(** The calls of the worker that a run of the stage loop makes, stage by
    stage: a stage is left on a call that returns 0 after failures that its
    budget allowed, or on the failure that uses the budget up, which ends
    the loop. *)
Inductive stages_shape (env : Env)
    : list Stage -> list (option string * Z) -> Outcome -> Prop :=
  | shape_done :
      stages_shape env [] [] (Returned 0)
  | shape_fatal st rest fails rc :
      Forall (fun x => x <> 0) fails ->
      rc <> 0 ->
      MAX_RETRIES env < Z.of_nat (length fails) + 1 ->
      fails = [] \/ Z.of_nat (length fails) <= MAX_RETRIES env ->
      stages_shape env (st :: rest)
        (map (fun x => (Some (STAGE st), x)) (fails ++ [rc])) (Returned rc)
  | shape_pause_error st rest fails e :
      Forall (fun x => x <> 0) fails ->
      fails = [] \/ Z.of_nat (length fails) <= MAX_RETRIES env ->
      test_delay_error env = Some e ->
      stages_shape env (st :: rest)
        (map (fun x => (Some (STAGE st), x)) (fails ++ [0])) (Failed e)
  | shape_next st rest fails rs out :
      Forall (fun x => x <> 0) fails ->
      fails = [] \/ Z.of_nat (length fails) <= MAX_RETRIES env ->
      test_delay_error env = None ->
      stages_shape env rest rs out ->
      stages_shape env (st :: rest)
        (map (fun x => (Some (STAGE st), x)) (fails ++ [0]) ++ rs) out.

§

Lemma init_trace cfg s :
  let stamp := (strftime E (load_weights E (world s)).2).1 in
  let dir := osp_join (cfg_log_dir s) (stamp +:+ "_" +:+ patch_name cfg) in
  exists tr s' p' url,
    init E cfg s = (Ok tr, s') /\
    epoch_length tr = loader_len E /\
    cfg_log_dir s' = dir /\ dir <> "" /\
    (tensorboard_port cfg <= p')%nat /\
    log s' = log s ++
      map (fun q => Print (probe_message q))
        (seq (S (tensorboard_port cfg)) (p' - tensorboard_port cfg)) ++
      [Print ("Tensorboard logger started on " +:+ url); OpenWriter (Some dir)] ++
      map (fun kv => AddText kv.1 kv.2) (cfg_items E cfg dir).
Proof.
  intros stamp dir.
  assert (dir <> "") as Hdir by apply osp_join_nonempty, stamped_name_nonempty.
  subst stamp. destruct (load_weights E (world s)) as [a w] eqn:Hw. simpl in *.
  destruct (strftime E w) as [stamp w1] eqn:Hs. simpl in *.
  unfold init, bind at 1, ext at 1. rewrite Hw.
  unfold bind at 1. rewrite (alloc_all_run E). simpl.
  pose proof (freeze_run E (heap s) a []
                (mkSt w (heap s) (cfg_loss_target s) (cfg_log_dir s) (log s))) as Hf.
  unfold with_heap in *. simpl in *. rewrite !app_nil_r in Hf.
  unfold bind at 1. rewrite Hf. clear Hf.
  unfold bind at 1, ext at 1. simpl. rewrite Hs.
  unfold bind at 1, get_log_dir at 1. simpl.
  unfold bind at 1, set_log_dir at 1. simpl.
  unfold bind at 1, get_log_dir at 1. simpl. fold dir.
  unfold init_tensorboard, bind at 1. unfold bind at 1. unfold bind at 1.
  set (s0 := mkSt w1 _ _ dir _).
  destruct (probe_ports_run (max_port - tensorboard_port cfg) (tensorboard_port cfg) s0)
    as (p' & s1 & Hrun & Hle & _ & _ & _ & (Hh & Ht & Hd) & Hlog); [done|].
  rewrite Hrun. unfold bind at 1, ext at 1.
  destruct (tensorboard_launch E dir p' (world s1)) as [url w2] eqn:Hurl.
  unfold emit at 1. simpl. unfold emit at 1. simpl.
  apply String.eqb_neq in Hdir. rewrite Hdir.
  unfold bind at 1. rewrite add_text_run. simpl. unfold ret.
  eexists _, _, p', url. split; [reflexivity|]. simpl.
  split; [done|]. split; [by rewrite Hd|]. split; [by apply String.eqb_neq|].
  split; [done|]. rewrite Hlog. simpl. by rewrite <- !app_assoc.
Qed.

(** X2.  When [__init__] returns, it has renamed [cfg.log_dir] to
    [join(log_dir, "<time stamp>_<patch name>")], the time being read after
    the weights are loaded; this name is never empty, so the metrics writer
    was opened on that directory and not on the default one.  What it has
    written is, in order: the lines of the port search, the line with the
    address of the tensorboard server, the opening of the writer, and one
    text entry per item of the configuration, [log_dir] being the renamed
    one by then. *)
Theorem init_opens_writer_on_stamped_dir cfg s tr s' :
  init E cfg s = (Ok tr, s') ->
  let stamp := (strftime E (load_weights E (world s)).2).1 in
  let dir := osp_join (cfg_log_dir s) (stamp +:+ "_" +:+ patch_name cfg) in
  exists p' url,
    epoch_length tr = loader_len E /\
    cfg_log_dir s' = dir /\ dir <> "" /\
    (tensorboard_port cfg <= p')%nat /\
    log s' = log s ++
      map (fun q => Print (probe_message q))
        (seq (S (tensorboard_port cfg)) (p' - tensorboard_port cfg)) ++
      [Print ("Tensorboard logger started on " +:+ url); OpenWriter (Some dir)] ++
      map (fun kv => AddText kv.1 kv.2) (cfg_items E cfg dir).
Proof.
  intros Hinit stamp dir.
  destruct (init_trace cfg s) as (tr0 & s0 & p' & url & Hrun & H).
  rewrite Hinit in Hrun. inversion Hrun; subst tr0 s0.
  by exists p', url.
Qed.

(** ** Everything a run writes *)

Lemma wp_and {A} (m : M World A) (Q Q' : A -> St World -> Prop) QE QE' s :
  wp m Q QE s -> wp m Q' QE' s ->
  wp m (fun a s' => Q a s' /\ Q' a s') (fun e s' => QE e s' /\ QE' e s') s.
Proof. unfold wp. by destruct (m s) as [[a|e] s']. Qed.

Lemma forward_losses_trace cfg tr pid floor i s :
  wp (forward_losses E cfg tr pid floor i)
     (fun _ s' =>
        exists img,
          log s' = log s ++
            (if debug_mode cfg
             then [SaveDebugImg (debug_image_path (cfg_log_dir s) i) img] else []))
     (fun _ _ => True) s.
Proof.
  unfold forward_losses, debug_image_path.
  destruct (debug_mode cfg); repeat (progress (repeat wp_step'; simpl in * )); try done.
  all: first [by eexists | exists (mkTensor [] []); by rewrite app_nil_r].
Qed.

§

Directions for this task
Respond with only the number of lines in the data that include the string "eexists".

Answer to the exercise
2